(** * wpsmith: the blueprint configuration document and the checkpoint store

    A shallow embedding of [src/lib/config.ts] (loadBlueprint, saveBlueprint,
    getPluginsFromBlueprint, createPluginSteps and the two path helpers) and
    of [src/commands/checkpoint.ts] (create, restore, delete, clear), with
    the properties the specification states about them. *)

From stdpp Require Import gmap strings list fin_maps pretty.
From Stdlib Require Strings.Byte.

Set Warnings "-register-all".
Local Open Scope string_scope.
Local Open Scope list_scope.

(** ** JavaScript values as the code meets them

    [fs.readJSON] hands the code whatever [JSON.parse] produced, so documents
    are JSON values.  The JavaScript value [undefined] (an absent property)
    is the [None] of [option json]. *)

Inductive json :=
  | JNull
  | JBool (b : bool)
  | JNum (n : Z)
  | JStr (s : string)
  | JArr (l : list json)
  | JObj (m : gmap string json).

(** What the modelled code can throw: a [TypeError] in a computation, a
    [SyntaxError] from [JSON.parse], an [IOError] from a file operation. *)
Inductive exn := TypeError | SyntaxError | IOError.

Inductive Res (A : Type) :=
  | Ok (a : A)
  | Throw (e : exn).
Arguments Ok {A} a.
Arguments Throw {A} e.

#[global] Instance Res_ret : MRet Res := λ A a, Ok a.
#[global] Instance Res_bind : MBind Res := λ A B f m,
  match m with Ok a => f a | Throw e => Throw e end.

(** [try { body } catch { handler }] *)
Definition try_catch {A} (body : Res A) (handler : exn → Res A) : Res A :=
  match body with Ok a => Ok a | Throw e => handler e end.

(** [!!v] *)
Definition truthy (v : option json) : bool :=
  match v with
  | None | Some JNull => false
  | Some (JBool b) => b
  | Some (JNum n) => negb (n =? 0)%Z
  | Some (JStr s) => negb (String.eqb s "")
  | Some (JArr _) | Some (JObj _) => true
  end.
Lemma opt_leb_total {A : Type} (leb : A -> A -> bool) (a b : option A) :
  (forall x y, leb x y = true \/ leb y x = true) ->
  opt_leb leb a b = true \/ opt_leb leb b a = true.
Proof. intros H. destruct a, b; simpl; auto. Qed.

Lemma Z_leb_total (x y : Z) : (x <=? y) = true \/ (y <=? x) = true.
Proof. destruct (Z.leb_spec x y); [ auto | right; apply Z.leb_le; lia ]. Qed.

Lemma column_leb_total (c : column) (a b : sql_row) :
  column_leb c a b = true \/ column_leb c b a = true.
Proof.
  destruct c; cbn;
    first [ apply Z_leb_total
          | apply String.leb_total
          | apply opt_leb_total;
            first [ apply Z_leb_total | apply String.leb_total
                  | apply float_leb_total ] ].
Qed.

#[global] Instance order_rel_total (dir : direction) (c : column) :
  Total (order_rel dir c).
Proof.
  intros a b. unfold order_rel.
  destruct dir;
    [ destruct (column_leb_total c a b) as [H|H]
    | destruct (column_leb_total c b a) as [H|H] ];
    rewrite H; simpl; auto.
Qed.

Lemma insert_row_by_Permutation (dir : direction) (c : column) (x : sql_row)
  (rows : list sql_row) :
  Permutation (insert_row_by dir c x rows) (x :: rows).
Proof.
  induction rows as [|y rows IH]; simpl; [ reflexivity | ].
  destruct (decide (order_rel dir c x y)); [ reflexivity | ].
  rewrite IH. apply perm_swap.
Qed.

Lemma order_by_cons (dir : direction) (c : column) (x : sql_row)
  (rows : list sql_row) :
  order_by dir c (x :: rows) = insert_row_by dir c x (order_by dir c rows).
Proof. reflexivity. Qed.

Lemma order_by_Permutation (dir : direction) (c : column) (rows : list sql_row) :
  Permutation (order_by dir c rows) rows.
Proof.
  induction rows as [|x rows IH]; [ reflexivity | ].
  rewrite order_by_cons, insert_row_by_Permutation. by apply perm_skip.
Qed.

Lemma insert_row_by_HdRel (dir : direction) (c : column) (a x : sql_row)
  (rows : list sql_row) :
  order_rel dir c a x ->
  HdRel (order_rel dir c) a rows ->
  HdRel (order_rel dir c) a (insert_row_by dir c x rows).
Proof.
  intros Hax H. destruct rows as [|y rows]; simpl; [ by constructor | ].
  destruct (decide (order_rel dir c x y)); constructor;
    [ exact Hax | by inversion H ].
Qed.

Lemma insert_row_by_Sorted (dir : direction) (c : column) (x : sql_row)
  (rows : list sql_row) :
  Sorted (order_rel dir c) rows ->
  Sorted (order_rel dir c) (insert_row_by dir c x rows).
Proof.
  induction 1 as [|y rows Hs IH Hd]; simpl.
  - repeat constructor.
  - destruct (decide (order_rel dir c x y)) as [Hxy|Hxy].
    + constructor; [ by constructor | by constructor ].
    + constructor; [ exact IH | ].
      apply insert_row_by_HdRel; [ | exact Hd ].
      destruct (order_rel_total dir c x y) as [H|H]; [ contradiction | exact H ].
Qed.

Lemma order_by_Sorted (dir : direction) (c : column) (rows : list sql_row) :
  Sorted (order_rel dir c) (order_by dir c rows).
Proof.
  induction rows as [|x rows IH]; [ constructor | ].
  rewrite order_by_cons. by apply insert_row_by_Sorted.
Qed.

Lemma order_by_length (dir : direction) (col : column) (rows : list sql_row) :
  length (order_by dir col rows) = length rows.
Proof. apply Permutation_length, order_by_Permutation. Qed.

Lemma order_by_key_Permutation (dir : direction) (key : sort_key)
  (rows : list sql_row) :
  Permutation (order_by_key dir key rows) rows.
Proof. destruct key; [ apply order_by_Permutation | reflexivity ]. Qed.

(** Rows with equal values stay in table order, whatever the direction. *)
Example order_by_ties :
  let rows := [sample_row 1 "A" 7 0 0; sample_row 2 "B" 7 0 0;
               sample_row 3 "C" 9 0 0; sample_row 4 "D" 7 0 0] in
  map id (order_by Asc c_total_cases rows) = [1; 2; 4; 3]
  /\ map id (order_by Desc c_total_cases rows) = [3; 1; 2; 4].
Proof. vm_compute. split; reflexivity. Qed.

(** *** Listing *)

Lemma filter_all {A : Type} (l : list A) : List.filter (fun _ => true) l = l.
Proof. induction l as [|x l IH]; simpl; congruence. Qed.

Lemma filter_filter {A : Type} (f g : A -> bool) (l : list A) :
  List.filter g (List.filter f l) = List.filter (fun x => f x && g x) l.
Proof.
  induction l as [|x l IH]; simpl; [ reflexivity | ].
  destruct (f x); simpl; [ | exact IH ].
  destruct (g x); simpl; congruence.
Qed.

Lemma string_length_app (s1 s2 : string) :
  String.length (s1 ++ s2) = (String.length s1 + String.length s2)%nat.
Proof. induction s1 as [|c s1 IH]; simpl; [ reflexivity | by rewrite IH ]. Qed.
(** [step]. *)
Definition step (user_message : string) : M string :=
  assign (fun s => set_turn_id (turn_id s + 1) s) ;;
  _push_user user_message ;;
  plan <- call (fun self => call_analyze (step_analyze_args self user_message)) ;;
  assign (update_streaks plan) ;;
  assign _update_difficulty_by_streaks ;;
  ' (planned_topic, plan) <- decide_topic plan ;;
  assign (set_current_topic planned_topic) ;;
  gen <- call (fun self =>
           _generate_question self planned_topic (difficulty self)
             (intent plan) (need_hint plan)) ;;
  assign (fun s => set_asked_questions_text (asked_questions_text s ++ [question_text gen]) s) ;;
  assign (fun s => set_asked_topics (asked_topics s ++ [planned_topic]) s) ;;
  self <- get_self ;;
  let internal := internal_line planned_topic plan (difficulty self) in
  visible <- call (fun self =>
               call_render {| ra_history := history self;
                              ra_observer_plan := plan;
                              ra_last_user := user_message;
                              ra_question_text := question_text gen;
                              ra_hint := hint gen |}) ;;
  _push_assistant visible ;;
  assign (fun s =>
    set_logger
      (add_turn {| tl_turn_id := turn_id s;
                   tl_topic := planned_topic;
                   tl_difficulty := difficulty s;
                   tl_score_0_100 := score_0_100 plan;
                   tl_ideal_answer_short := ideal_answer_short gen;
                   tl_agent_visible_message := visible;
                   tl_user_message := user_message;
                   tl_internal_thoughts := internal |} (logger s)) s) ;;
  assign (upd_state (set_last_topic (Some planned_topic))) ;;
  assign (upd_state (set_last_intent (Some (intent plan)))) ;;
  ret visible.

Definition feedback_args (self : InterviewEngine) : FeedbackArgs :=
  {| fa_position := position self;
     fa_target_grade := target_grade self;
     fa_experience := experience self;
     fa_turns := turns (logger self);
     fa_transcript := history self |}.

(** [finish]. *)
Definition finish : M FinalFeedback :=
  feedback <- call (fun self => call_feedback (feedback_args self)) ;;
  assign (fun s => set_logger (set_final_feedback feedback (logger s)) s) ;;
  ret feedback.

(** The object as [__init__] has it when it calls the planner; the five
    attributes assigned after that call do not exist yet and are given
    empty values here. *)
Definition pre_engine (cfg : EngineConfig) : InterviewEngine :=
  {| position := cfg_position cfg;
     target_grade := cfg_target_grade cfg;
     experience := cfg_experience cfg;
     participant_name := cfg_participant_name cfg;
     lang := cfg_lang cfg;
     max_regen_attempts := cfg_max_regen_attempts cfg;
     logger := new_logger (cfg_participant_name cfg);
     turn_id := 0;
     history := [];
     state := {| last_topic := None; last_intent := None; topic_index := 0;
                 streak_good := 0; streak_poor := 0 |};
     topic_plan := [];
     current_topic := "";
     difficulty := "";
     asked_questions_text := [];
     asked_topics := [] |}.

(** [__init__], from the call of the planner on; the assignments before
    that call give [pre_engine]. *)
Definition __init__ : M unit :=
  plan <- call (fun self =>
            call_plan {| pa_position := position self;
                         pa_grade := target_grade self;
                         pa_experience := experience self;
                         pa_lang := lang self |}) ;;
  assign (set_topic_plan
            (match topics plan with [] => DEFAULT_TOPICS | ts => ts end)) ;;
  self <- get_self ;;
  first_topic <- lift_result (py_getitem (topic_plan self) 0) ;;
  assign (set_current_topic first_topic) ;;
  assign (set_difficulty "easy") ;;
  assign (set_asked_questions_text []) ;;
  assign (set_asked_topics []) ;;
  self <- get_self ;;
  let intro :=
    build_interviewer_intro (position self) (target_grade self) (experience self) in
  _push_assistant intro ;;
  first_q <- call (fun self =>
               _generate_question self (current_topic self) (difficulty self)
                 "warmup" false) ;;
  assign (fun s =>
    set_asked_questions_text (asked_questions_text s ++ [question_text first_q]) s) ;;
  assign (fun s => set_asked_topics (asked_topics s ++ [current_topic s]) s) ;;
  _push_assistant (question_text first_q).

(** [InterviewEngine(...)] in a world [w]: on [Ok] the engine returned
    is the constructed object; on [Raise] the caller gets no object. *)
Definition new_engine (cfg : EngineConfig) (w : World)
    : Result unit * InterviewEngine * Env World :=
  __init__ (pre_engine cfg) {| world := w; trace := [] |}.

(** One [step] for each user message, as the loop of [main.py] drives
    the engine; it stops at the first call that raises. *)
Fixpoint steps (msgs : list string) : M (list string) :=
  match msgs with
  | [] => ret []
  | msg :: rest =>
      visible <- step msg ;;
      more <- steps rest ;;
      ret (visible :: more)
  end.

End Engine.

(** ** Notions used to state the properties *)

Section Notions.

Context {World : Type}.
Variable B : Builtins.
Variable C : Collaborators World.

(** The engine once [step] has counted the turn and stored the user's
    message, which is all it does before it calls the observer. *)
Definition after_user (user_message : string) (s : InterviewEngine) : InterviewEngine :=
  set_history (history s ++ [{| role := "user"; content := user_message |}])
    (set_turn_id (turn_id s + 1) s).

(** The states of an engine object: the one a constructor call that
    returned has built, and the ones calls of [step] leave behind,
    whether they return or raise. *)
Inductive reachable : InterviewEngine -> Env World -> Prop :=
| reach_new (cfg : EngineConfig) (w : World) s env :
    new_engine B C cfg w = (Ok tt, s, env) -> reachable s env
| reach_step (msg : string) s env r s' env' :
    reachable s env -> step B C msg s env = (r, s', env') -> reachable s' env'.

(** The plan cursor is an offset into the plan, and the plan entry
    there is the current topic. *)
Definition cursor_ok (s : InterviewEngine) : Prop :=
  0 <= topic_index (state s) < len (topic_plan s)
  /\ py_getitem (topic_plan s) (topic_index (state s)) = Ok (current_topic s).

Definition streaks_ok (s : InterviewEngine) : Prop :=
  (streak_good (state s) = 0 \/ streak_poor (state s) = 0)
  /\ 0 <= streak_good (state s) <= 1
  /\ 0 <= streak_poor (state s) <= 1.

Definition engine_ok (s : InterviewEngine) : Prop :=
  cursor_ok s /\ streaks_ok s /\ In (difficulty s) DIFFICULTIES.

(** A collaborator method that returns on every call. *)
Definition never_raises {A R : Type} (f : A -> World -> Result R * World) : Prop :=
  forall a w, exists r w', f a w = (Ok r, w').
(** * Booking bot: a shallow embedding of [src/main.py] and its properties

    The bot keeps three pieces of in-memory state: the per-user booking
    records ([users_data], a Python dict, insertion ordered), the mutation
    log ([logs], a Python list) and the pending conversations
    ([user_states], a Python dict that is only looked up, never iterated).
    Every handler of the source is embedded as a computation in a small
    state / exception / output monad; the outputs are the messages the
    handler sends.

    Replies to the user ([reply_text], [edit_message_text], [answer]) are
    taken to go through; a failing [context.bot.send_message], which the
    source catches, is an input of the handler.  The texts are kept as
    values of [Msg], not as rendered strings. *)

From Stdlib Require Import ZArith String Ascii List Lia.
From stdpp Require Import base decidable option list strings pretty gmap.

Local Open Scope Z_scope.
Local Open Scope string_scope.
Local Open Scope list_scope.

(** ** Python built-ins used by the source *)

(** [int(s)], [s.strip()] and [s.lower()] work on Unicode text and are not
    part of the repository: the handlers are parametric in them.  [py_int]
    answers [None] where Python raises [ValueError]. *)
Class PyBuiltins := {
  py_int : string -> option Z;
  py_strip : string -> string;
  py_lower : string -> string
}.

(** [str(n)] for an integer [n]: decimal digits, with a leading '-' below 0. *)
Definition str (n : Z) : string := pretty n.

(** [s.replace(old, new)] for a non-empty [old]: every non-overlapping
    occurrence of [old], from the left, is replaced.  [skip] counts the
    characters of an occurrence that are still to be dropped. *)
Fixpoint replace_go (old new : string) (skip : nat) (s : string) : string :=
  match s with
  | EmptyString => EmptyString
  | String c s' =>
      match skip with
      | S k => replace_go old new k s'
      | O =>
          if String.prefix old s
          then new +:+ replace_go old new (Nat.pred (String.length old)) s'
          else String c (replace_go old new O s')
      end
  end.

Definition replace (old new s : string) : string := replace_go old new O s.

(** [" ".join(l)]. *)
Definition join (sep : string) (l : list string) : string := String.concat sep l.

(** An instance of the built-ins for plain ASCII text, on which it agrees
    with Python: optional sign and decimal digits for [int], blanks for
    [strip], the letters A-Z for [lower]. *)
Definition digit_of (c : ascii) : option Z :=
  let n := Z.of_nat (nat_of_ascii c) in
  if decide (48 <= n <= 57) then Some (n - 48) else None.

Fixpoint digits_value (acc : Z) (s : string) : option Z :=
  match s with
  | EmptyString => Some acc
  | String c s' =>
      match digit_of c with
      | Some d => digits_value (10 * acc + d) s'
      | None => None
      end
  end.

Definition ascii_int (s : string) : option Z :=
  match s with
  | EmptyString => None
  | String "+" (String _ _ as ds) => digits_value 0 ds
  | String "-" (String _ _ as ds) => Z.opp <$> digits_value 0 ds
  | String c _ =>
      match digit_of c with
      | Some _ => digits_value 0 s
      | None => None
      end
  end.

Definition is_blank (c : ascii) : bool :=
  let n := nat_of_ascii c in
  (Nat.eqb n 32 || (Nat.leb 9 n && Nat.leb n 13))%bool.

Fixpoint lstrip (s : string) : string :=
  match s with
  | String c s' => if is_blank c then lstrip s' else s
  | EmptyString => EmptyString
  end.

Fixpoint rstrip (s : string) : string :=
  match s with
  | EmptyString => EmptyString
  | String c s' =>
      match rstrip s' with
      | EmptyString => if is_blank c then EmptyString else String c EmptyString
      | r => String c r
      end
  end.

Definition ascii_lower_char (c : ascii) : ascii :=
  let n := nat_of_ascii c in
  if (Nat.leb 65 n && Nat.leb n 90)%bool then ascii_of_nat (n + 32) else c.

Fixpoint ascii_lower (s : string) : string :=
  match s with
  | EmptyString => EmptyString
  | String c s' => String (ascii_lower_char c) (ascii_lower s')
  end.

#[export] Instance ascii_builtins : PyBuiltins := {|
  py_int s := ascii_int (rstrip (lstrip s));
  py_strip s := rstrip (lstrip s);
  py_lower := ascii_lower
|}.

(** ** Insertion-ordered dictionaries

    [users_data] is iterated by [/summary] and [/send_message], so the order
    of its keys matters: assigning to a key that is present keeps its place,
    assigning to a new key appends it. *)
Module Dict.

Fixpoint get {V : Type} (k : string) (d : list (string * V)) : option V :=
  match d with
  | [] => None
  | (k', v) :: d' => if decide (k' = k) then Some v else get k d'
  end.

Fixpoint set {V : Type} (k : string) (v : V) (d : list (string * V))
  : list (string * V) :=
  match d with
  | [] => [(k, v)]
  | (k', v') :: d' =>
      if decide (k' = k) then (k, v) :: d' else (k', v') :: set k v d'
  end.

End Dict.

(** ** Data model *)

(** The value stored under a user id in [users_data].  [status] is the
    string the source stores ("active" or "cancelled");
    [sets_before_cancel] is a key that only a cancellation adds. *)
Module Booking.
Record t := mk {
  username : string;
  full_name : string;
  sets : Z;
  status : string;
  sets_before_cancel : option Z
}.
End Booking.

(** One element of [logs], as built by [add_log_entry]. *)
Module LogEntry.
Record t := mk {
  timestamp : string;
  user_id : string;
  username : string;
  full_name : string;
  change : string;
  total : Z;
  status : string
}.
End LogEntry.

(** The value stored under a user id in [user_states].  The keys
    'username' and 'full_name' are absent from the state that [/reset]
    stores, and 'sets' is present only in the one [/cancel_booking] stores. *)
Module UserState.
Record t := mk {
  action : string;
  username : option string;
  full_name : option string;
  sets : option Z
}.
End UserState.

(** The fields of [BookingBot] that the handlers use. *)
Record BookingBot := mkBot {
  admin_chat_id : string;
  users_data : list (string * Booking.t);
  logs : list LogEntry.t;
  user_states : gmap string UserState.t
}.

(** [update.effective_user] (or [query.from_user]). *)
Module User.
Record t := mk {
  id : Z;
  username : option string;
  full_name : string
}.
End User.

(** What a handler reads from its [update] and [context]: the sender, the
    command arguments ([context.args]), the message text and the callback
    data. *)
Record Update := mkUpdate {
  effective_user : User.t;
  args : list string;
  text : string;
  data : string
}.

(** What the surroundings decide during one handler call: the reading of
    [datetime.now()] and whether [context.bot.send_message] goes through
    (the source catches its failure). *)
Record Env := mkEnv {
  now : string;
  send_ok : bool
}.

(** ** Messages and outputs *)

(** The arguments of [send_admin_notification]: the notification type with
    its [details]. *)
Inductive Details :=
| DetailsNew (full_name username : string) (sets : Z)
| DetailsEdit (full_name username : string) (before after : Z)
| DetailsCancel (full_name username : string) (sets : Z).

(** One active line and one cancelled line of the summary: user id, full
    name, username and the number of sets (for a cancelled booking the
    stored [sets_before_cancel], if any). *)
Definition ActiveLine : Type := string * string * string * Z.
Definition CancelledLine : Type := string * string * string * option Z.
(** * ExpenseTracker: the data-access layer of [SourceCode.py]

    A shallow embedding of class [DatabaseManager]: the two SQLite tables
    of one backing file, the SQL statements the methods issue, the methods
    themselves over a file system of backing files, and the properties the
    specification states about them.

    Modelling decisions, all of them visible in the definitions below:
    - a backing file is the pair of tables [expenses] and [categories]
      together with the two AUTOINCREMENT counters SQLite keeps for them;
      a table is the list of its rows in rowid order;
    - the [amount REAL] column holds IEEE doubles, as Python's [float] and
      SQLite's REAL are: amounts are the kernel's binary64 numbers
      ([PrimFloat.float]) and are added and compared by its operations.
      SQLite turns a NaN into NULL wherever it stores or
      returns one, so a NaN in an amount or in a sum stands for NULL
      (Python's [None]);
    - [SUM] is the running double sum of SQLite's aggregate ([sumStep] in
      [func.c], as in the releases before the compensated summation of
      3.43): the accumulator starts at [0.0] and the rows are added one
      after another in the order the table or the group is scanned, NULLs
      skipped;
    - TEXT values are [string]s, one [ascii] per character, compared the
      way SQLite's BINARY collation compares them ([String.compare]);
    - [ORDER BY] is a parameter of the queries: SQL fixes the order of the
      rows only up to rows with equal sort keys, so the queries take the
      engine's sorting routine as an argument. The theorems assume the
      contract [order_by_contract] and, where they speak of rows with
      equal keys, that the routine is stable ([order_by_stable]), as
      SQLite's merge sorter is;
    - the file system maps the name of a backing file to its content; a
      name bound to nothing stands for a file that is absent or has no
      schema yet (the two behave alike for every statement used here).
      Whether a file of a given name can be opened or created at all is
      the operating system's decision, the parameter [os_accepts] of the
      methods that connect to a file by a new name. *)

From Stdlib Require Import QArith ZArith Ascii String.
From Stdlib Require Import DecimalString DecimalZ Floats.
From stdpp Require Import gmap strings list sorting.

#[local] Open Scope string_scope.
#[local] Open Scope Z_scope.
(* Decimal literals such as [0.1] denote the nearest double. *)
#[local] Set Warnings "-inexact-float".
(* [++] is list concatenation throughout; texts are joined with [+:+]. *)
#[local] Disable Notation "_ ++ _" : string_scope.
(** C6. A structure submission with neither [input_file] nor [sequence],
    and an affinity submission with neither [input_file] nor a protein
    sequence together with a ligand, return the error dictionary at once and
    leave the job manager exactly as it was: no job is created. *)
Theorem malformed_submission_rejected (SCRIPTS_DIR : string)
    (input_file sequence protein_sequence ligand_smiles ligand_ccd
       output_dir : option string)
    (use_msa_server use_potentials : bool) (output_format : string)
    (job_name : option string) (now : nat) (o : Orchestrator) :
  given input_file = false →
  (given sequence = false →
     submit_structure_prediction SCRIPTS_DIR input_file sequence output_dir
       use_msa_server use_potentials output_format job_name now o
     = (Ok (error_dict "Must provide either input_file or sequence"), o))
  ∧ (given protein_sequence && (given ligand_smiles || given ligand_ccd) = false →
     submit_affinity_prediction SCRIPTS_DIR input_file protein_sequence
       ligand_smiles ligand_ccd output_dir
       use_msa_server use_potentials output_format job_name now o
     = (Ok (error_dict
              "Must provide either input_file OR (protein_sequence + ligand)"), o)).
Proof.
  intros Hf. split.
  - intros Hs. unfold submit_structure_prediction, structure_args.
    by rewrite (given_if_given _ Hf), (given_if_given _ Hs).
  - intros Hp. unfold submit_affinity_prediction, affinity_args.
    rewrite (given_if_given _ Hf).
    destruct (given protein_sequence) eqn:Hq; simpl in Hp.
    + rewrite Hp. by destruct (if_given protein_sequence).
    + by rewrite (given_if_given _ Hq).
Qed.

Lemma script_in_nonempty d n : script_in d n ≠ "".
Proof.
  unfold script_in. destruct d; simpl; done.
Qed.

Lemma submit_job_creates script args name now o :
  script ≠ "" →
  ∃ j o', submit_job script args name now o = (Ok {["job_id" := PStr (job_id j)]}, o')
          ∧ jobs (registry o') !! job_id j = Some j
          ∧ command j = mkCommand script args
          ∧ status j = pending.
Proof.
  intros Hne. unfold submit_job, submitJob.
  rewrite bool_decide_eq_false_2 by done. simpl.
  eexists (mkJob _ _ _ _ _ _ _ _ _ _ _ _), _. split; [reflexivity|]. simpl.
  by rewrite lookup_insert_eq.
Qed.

..............................

» **Directions**
If a line comes after the one with "delete, clear), with", leave it out; reproduce exactly every line of the material from the first up to and including that one.

» **Response to the task**
(** * wpsmith: the blueprint configuration document and the checkpoint store

    A shallow embedding of [src/lib/config.ts] (loadBlueprint, saveBlueprint,
    getPluginsFromBlueprint, createPluginSteps and the two path helpers) and
    of [src/commands/checkpoint.ts] (create, restore, delete, clear), with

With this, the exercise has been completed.